Any notice permitted, required or given hereunder shall be in writing and shall
be delivered (i) personally, (ii) by any prepaid overnight courier delivery
service then in general use, (iii) mailed, by registered or certified mail,
return receipt requested, or (iv) transmitted by fax and then confirmed within
three business days by any other method set forth above, to the addresses
designated on the first page hereof or at such other address as may be
designated by notice duly given hereunder. A notice provided in the manner
required herein shall be deemed given : (i) if delivered personally, upon
delivery; (ii) if sent by overnight courier, on the first business day after
it
is sent; (iii) if mailed, three business days after mailing; and (iv) if sent
by
fax, upon actual receipt of the fax or confirmation thereof (whichever is
first).
12.4 Further
Assurances. Each of the parties agrees to execute, acknowledge, deliver, file,
record and publish such certificates, instruments, agreements and other
documents, and to take all such further action as may be required by law or
which either party deems reasonably necessary or useful in furtherance of the
purposes and objectives and intentions underlying this Agreement and not
inconsistent with its terms.
12.5 Entire
Agreement.

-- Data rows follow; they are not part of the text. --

(** * Regular polygons with cached derived properties, and sequences of them

    A shallow embedding of [polygons.py]: the class [Polygon] (two primitives,
    five [cached_property] getters with call counters, invalidation on
    mutation, [__eq__] and [__gt__]) and the class [Polygons] (its iterator
    and [max_efficiency_polygon]).

    Objects are records; a method that mutates [self] is a function from the
    state before to a result and the state after.  The entries a
    [cached_property] leaves in the instance dictionary are a [gmap] from
    attribute names to values, as [_invalidate_cache] deletes them by name. *)

From Stdlib Require Import ZArith Lia Reals Lra Ascii.
From Equations Require Import Equations.
From Equations.Prop Require Import Logic.
From stdpp Require Import gmap strings list pretty.

Local Open Scope Z_scope.

(** ** Python numbers

    [_R] is whatever the caller passes (an [int] or a [float]) and the getters
    mix it with [int]s and with [math.pi], [math.sin] and [math.cos].  The
    classes take the arithmetic through an interface: [num] is the type of
    Python numbers, [of_int] the [int]s among them, and each operation is the
    Python operator: [num_mul] is [*], [num_truediv] is [/], [num_gt] is [>],
    [num_eq] is [==].  The operations are total: an [int] beyond the range of
    a [float] meeting a [float] (an [OverflowError]) is outside the model, and
    [num_truediv] alone is used where the divisor cannot be zero
    ([py_truediv] below is [/] with its [ZeroDivisionError]). *)

Class Arith := {
  num : Type;
  of_int : Z → num;
  num_mul : num → num → num;
  num_truediv : num → num → num;
  is_zero : num → bool;
  num_gt : num → num → bool;
  num_eq : num → num → bool
}.

(** The [math] module: [math.pi], [math.sin], [math.cos]. *)
Class Math (A : Arith) := {
  math_pi : num;
  math_sin : num → num;
  math_cos : num → num
}.

(** [str] of a number, as an f-string formats it. *)
Class Str (A : Arith) := {
  num_str : num → string
}.

Inductive exn := ValueError | ZeroDivisionError | StopIteration.

Inductive outcome (T : Type) :=
| Ok (v : T)
| Raise (e : exn).
Arguments Ok {T} v.
Arguments Raise {T} e.

Definition py_truediv `{Arith} (x y : num) : outcome num :=
  if is_zero y then Raise ZeroDivisionError else Ok (num_truediv x y).

(** ** class Polygon *)

Module Polygon.
Section Polygon.
Context {A : Arith} {M : Math A}.

(** The instance: the attributes [__init__] sets, and [__dict__] for the
    entries the cached properties add and [_invalidate_cache] deletes. *)
Record t := mk {
  _n : Z;
  _R : num;
  _interior_angle_calls : Z;
  _side_length_calls : Z;
  _apothem_calls : Z;
  _area_calls : Z;
  _perimeter_calls : Z;
  __dict__ : gmap string num
}.

Definition __init__ (n : Z) (R : num) : outcome t :=
  if n <? 3 then Raise ValueError
  else Ok (mk n R 0 0 0 0 0 ∅).

(** [f'Polygon(n={self._n}, R={self._R})']: an [int] is written in decimal
    digits, with a minus sign when negative. *)
Definition __repr__ `{!Str A} (self : t) : string :=
  "Polygon(n=" +:+ pretty (_n self) +:+ ", R=" +:+ num_str (_R self) +:+ ")".

Definition set__dict__ (d : gmap string num) (self : t) : t :=
  mk (_n self) (_R self) (_interior_angle_calls self) (_side_length_calls self)
     (_apothem_calls self) (_area_calls self) (_perimeter_calls self) d.

Definition count_vertices (self : t) : Z := _n self.
Definition count_edges (self : t) : Z := _n self.
Definition circumradius (self : t) : num := _R self.

(** [for attr in [...]: if attr in self.__dict__: del self.__dict__[attr]] *)
Definition cached_attrs : list string :=
  ["side_length"; "apothem"; "area"; "perimeter"; "interior_angle"]%string.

This Agreement incorporates the entire agreement between the parties
relating to the subject matter hereof
and
supersedes all prior agreements
and understandings of the parties, whether written or oral, with respect to
its
subject matter.
12.6 Amendments;
Waiver. Except as expressly provided herein, neither this Agreement nor any
provision hereof may be terminated, modified or amended unless in writing signed
by both parties hereto. No waiver by any party, whether express or implied,
of
any provision of this Agreement, or of any breach or default, shall constitute
a
waiver of a breach of any similar or dissimilar provision or condition or shall
be effective unless in writing signed by the party against whom enforcement
is
sought.
12.7 Severability;
Captions. If any provision of this Agreement or the application thereof to
any
person or circumstances shall be held invalid or unenforceable to any extent,
the remainder of this Agreement and the application of such provision to other
parties or circumstances shall not be affected thereby and shall be enforced
to
the greatest extent permitted by law. The headings in this Agreement are
inserted for convenience and identification only.
12.8 Actions
Contrary to Law. Nothing contained in this Agreement shall be construed to
require the commission of any act contrary to law, and whenever there is any
conflict between any provision of this Agreement and any statute, law,
ordinance, or regulation, contrary to which the parties have no legal right
to
contract, then the latter shall prevail; but in such event, the provisions
of
this Agreement so affected shall be curtailed and limited only to the extent
necessary to bring it within legal requirements.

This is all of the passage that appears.